* Problem details: Give back the full data character for character.

───── Records for this task ─────

(** One attempt's request is sent at least once and at most three times.
    It is sent again only after a failure of the connection itself - never once
    the caller has cancelled, a deadline has passed or the provider has timed
    out, and never after a byte reached the wire unless the peer dropped the
    connection. The answer returned is the last send's, untouched; a failure is
    charged to the provider once, unless nobody is left waiting for it, and the
    verdict names the cancellation's origin when the context is what ended it. *)
Lemma doUpstream_spec fence cfg x s candidate attempt :
  let '(res, _, n) := tryLoop maxTransientRetries 0 (send x) None in
  (1 ≤ n ≤ 3)%nat ∧
  (∀ i, (S i < n)%nat → resendable (send x i)) ∧
  ending (send x) (pred n) (n =? 3)%nat res ∧
  let '(s', answer) := doUpstream fence cfg x s candidate attempt in
  match res with
  | inl resp => answer = Some resp ∧ s' = s
  | inr err =>
      let contextual := isCanceled err || isDeadline err in
      let gone := contextual && from_option (fun _ => true) false (Err (attemptCtx x)) in
      answer = None ∧
      circuitBreaker s' =
        circuitBreaker (if gone && requestAbandoned (attemptCtx x) err then s
                        else chargeBreaker (answered x) cfg s candidate 0 "upstream request failed") ∧
      lastKind s' = Some (if gone then cancelOriginToKind (resolveCancelOrigin (attemptCtx x) err)
                          else if contextual then KindProviderTimeout else KindProviderError)
  end.
Proof.
  pose proof (tryLoop_spec maxTransientRetries 0 (send x) None) as Hloop. unfold doUpstream.
  destruct (tryLoop _ _ _ _) as [[res last] n]. destruct Hloop as (Hn & Hre & Hend).
  split; [unfold maxTransientRetries in Hn; lia|]. split; [intros i Hi; apply Hre; lia|]. split; [exact Hend|].
  destruct res as [resp|err]; [done|]. cbv zeta.
  assert (∀ s1 kind u, kind ≠ KindValidation →
    lastKind (setErr fence s1 (MkReqError (Some kind) attempt (cand_name candidate) "" u "" "")) = Some kind) as Hkind.
  { intros s1 kind u Hk. unfold lastKind, setErr. cbn [verdict update_field upd_verdict].
    rewrite setReqErr_kind by (cbn; congruence). by rewrite recordReqErr_last. }
  assert (∀ s1 re, circuitBreaker (chargeBreaker (answered x) cfg (setErr fence s1 re) candidate 0 "upstream request failed")
    = circuitBreaker (chargeBreaker (answered x) cfg s1 candidate 0 "upstream request failed")) as Hcb.
  { intros. unfold chargeBreaker. by case_match. }
  assert (∀ s1, lastKind (chargeBreaker (answered x) cfg s1 candidate 0 "upstream request failed") = lastKind s1) as Hlk.
  { intros. unfold chargeBreaker. by case_match. }
  assert (cancelOriginToKind (resolveCancelOrigin (attemptCtx x) err) ≠ KindValidation) as Horigin.
  { unfold cancelOriginToKind. by repeat case_bool_decide. }
  destruct (isCanceled err || isDeadline err); cbn [andb]; [destruct (Err (attemptCtx x)); cbn [from_option option_rect negb andb]|].
  - destruct (requestAbandoned (attemptCtx x) err); cbn [negb]; (split; [done|]); rewrite ?Hcb, ?Hlk; auto.
  - split; [done|]. split; [apply Hcb|]. etransitivity; [apply Hlk|]. by apply Hkind.
  - split; [done|]. split; [apply Hcb|]. etransitivity; [apply Hlk|]. by apply Hkind.
Qed.
(* ===== verification/FailoverWalk.v ===== *)
(** * The failover walk (internal/proxy/proxy.go, inflight.go)

    One request across its candidates: the main loop with its backoffs and
    deadline check, the wait for a slot when every candidate was busy, the
    one-shot retries of a last candidate, and the answer when nothing served.
    The walk runs against an interface, [Gateway]: the clock, the random draws,
    the selects it blocks in, the request's session and the attempt function. A
    computation yields the events it causes, in order; an answer is written
    either by an attempt that served (or ended fatally) or by an [EvAnswer]. *)

From S2P Require Import Prelude Circuit Cooldown CircuitEvents Breaker BreakerGate BreakerPhases.
From S2P Require Import Errors Verdict Inflight AttemptTrail Outcome StreamEnd Attempt.

(** ** The interface *)

(** What ended [waitForSlot]'s select. *)
Inductive wake := WokenNotify | WokenTimer | WokenCtx.

Class Gateway (G : Type) := {
  readClock : G → Time * G;                                            (* time.Now *)
  draw : Z → G → Z * G;                                                (* rand.Int64N *)
  pause : Duration → G → bool * G;                                     (* time.After against ctx.Done: the latter? *)
  await : Time → nat → G → wake * G;                                   (* a release past a generation, a deadline, ctx *)
  ctxDone : G → bool;
  sess : G → session;
  put : session → G → G;
  attemptOne : modelCandidate → Z → Z → G → candidateOutcome * G
}.

(** ** Events *)

Inductive pauseReason :=
| PauseBackoff (contacted : Z)
| PauseRetry (yields : bool) (asked : Duration) (remaining : option Duration).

─────

* Finished task:
(** One attempt's request is sent at least once and at most three times.
    It is sent again only after a failure of the connection itself - never once
    the caller has cancelled, a deadline has passed or the provider has timed
    out, and never after a byte reached the wire unless the peer dropped the
    connection. The answer returned is the last send's, untouched; a failure is
    charged to the provider once, unless nobody is left waiting for it, and the
    verdict names the cancellation's origin when the context is what ended it. *)
Lemma doUpstream_spec fence cfg x s candidate attempt :
  let '(res, _, n) := tryLoop maxTransientRetries 0 (send x) None in
  (1 ≤ n ≤ 3)%nat ∧
  (∀ i, (S i < n)%nat → resendable (send x i)) ∧
  ending (send x) (pred n) (n =? 3)%nat res ∧
  let '(s', answer) := doUpstream fence cfg x s candidate attempt in
  match res with
  | inl resp => answer = Some resp ∧ s' = s
  | inr err =>
      let contextual := isCanceled err || isDeadline err in
      let gone := contextual && from_option (fun _ => true) false (Err (attemptCtx x)) in
      answer = None ∧
      circuitBreaker s' =
        circuitBreaker (if gone && requestAbandoned (attemptCtx x) err then s
                        else chargeBreaker (answered x) cfg s candidate 0 "upstream request failed") ∧
      lastKind s' = Some (if gone then cancelOriginToKind (resolveCancelOrigin (attemptCtx x) err)
                          else if contextual then KindProviderTimeout else KindProviderError)
  end.
Proof.
  pose proof (tryLoop_spec maxTransientRetries 0 (send x) None) as Hloop. unfold doUpstream.
  destruct (tryLoop _ _ _ _) as [[res last] n]. destruct Hloop as (Hn & Hre & Hend).
  split; [unfold maxTransientRetries in Hn; lia|]. split; [intros i Hi; apply Hre; lia|]. split; [exact Hend|].
  destruct res as [resp|err]; [done|]. cbv zeta.
  assert (∀ s1 kind u, kind ≠ KindValidation →
    lastKind (setErr fence s1 (MkReqError (Some kind) attempt (cand_name candidate) "" u "" "")) = Some kind) as Hkind.
  { intros s1 kind u Hk. unfold lastKind, setErr. cbn [verdict update_field upd_verdict].
    rewrite setReqErr_kind by (cbn; congruence). by rewrite recordReqErr_last. }
  assert (∀ s1 re, circuitBreaker (chargeBreaker (answered x) cfg (setErr fence s1 re) candidate 0 "upstream request failed")
    = circuitBreaker (chargeBreaker (answered x) cfg s1 candidate 0 "upstream request failed")) as Hcb.
  { intros. unfold chargeBreaker. by case_match. }
  assert (∀ s1, lastKind (chargeBreaker (answered x) cfg s1 candidate 0 "upstream request failed") = lastKind s1) as Hlk.
  { intros. unfold chargeBreaker. by case_match. }
  assert (cancelOriginToKind (resolveCancelOrigin (attemptCtx x) err) ≠ KindValidation) as Horigin.
  { unfold cancelOriginToKind. by repeat case_bool_decide. }
  destruct (isCanceled err || isDeadline err); cbn [andb]; [destruct (Err (attemptCtx x)); cbn [from_option option_rect negb andb]|].
  - destruct (requestAbandoned (attemptCtx x) err); cbn [negb]; (split; [done|]); rewrite ?Hcb, ?Hlk; auto.
  - split; [done|]. split; [apply Hcb|]. etransitivity; [apply Hlk|]. by apply Hkind.
  - split; [done|]. split; [apply Hcb|]. etransitivity; [apply Hlk|]. by apply Hkind.
Qed.
(* ===== verification/FailoverWalk.v ===== *)
(** * The failover walk (internal/proxy/proxy.go, inflight.go)

    One request across its candidates: the main loop with its backoffs and
    deadline check, the wait for a slot when every candidate was busy, the
    one-shot retries of a last candidate, and the answer when nothing served.
    The walk runs against an interface, [Gateway]: the clock, the random draws,
    the selects it blocks in, the request's session and the attempt function. A
    computation yields the events it causes, in order; an answer is written
    either by an attempt that served (or ended fatally) or by an [EvAnswer]. *)

From S2P Require Import Prelude Circuit Cooldown CircuitEvents Breaker BreakerGate BreakerPhases.
From S2P Require Import Errors Verdict Inflight AttemptTrail Outcome StreamEnd Attempt.

(** ** The interface *)

(** What ended [waitForSlot]'s select. *)
Inductive wake := WokenNotify | WokenTimer | WokenCtx.

Class Gateway (G : Type) := {
  readClock : G → Time * G;                                            (* time.Now *)
  draw : Z → G → Z * G;                                                (* rand.Int64N *)
  pause : Duration → G → bool * G;                                     (* time.After against ctx.Done: the latter? *)
  await : Time → nat → G → wake * G;                                   (* a release past a generation, a deadline, ctx *)
  ctxDone : G → bool;
  sess : G → session;
  put : session → G → G;
  attemptOne : modelCandidate → Z → Z → G → candidateOutcome * G
}.

(** ** Events *)

Inductive pauseReason :=
| PauseBackoff (contacted : Z)
| PauseRetry (yields : bool) (asked : Duration) (remaining : option Duration).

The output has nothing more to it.